Exercise instructions: Set down all of the data that follows, keeping every character.

Extracted records:
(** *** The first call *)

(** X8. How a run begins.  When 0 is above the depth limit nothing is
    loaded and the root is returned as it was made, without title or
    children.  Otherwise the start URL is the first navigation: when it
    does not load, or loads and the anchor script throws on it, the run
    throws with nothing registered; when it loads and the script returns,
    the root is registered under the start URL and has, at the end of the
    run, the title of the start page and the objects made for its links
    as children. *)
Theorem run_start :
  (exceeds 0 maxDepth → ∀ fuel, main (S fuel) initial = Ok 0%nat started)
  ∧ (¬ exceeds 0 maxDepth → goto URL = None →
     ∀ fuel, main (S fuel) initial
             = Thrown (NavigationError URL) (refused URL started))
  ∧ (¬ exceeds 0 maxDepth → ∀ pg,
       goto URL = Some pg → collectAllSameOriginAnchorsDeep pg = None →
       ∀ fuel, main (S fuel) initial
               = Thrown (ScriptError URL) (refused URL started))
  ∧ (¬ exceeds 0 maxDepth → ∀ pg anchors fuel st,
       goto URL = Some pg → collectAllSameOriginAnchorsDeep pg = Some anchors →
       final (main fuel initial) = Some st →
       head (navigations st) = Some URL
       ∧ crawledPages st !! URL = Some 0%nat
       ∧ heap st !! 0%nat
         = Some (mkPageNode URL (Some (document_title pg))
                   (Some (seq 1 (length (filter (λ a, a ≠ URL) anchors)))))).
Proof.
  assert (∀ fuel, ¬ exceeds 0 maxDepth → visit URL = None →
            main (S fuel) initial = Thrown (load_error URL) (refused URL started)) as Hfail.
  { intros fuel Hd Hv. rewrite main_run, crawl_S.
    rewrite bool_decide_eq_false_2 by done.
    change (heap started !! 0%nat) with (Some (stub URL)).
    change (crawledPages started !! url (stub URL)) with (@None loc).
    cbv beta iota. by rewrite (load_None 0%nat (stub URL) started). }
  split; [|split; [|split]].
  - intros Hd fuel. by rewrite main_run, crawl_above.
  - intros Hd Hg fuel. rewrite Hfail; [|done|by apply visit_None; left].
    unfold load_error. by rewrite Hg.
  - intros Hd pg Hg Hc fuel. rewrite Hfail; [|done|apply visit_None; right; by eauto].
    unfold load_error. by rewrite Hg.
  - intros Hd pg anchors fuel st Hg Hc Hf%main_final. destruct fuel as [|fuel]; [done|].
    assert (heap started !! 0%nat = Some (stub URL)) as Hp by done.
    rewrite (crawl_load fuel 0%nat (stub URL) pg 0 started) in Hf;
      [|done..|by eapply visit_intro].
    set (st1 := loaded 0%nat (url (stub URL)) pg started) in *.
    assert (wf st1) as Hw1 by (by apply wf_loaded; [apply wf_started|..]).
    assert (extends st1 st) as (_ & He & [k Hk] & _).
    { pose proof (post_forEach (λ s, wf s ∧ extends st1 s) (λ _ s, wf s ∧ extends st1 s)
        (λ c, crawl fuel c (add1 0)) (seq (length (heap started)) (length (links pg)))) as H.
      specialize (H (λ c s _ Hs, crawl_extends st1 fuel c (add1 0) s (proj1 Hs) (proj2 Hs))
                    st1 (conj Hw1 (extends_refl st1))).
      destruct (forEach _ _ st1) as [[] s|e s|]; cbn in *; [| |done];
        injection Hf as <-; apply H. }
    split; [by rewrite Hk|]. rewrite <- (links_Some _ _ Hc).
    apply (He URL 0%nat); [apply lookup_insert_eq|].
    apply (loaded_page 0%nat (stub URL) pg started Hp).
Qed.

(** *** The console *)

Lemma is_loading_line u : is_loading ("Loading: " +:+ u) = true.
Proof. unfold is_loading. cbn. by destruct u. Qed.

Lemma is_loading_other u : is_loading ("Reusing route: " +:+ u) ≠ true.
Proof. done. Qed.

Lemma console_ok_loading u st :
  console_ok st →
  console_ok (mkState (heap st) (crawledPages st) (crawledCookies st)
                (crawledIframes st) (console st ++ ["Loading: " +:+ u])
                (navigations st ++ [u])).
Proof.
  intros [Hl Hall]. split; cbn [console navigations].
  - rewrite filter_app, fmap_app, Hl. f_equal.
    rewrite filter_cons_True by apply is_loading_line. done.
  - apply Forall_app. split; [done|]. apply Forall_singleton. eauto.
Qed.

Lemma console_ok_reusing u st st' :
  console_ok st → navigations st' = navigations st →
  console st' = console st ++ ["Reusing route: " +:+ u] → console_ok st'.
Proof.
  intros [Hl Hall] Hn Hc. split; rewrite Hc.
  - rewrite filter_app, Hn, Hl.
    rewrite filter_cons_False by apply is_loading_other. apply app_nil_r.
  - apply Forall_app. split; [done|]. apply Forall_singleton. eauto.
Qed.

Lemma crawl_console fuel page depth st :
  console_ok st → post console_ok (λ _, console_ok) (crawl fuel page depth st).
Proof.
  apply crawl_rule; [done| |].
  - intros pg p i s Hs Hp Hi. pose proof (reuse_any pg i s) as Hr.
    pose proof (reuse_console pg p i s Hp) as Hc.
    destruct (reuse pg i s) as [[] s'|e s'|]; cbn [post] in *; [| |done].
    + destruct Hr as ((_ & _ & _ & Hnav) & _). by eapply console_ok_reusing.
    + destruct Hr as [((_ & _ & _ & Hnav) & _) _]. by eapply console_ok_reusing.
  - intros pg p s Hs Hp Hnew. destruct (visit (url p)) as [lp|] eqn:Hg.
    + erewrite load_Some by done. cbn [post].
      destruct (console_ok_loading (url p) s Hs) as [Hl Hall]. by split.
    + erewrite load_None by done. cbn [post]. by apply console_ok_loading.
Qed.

Output:
(** *** The first call *)

(** X8. How a run begins.  When 0 is above the depth limit nothing is
    loaded and the root is returned as it was made, without title or
    children.  Otherwise the start URL is the first navigation: when it
    does not load, or loads and the anchor script throws on it, the run
    throws with nothing registered; when it loads and the script returns,
    the root is registered under the start URL and has, at the end of the
    run, the title of the start page and the objects made for its links
    as children. *)
Theorem run_start :
  (exceeds 0 maxDepth → ∀ fuel, main (S fuel) initial = Ok 0%nat started)
  ∧ (¬ exceeds 0 maxDepth → goto URL = None →
     ∀ fuel, main (S fuel) initial
             = Thrown (NavigationError URL) (refused URL started))
  ∧ (¬ exceeds 0 maxDepth → ∀ pg,
       goto URL = Some pg → collectAllSameOriginAnchorsDeep pg = None →
       ∀ fuel, main (S fuel) initial
               = Thrown (ScriptError URL) (refused URL started))
  ∧ (¬ exceeds 0 maxDepth → ∀ pg anchors fuel st,
       goto URL = Some pg → collectAllSameOriginAnchorsDeep pg = Some anchors →
       final (main fuel initial) = Some st →
       head (navigations st) = Some URL
       ∧ crawledPages st !! URL = Some 0%nat
       ∧ heap st !! 0%nat
         = Some (mkPageNode URL (Some (document_title pg))
                   (Some (seq 1 (length (filter (λ a, a ≠ URL) anchors)))))).
Proof.
  assert (∀ fuel, ¬ exceeds 0 maxDepth → visit URL = None →
            main (S fuel) initial = Thrown (load_error URL) (refused URL started)) as Hfail.
  { intros fuel Hd Hv. rewrite main_run, crawl_S.
    rewrite bool_decide_eq_false_2 by done.
    change (heap started !! 0%nat) with (Some (stub URL)).
    change (crawledPages started !! url (stub URL)) with (@None loc).
    cbv beta iota. by rewrite (load_None 0%nat (stub URL) started). }
  split; [|split; [|split]].
  - intros Hd fuel. by rewrite main_run, crawl_above.
  - intros Hd Hg fuel. rewrite Hfail; [|done|by apply visit_None; left].
    unfold load_error. by rewrite Hg.
  - intros Hd pg Hg Hc fuel. rewrite Hfail; [|done|apply visit_None; right; by eauto].
    unfold load_error. by rewrite Hg.
  - intros Hd pg anchors fuel st Hg Hc Hf%main_final. destruct fuel as [|fuel]; [done|].
    assert (heap started !! 0%nat = Some (stub URL)) as Hp by done.
    rewrite (crawl_load fuel 0%nat (stub URL) pg 0 started) in Hf;
      [|done..|by eapply visit_intro].
    set (st1 := loaded 0%nat (url (stub URL)) pg started) in *.
    assert (wf st1) as Hw1 by (by apply wf_loaded; [apply wf_started|..]).
    assert (extends st1 st) as (_ & He & [k Hk] & _).
    { pose proof (post_forEach (λ s, wf s ∧ extends st1 s) (λ _ s, wf s ∧ extends st1 s)
        (λ c, crawl fuel c (add1 0)) (seq (length (heap started)) (length (links pg)))) as H.
      specialize (H (λ c s _ Hs, crawl_extends st1 fuel c (add1 0) s (proj1 Hs) (proj2 Hs))
                    st1 (conj Hw1 (extends_refl st1))).
      destruct (forEach _ _ st1) as [[] s|e s|]; cbn in *; [| |done];
        injection Hf as <-; apply H. }
    split; [by rewrite Hk|]. rewrite <- (links_Some _ _ Hc).
    apply (He URL 0%nat); [apply lookup_insert_eq|].
    apply (loaded_page 0%nat (stub URL) pg started Hp).
Qed.

(** *** The console *)

Lemma is_loading_line u : is_loading ("Loading: " +:+ u) = true.
Proof. unfold is_loading. cbn. by destruct u. Qed.

Lemma is_loading_other u : is_loading ("Reusing route: " +:+ u) ≠ true.
Proof. done. Qed.

Lemma console_ok_loading u st :
  console_ok st →
  console_ok (mkState (heap st) (crawledPages st) (crawledCookies st)
                (crawledIframes st) (console st ++ ["Loading: " +:+ u])
                (navigations st ++ [u])).
Proof.
  intros [Hl Hall]. split; cbn [console navigations].
  - rewrite filter_app, fmap_app, Hl. f_equal.
    rewrite filter_cons_True by apply is_loading_line. done.
  - apply Forall_app. split; [done|]. apply Forall_singleton. eauto.
Qed.

Lemma console_ok_reusing u st st' :
  console_ok st → navigations st' = navigations st →
  console st' = console st ++ ["Reusing route: " +:+ u] → console_ok st'.
Proof.
  intros [Hl Hall] Hn Hc. split; rewrite Hc.
  - rewrite filter_app, Hn, Hl.
    rewrite filter_cons_False by apply is_loading_other. apply app_nil_r.
  - apply Forall_app. split; [done|]. apply Forall_singleton. eauto.
Qed.

Lemma crawl_console fuel page depth st :
  console_ok st → post console_ok (λ _, console_ok) (crawl fuel page depth st).
Proof.
  apply crawl_rule; [done| |].
  - intros pg p i s Hs Hp Hi. pose proof (reuse_any pg i s) as Hr.
    pose proof (reuse_console pg p i s Hp) as Hc.
    destruct (reuse pg i s) as [[] s'|e s'|]; cbn [post] in *; [| |done].
    + destruct Hr as ((_ & _ & _ & Hnav) & _). by eapply console_ok_reusing.
    + destruct Hr as [((_ & _ & _ & Hnav) & _) _]. by eapply console_ok_reusing.
  - intros pg p s Hs Hp Hnew. destruct (visit (url p)) as [lp|] eqn:Hg.
    + erewrite load_Some by done. cbn [post].
      destruct (console_ok_loading (url p) s Hs) as [Hl Hall]. by split.
    + erewrite load_None by done. cbn [post]. by apply console_ok_loading.
Qed.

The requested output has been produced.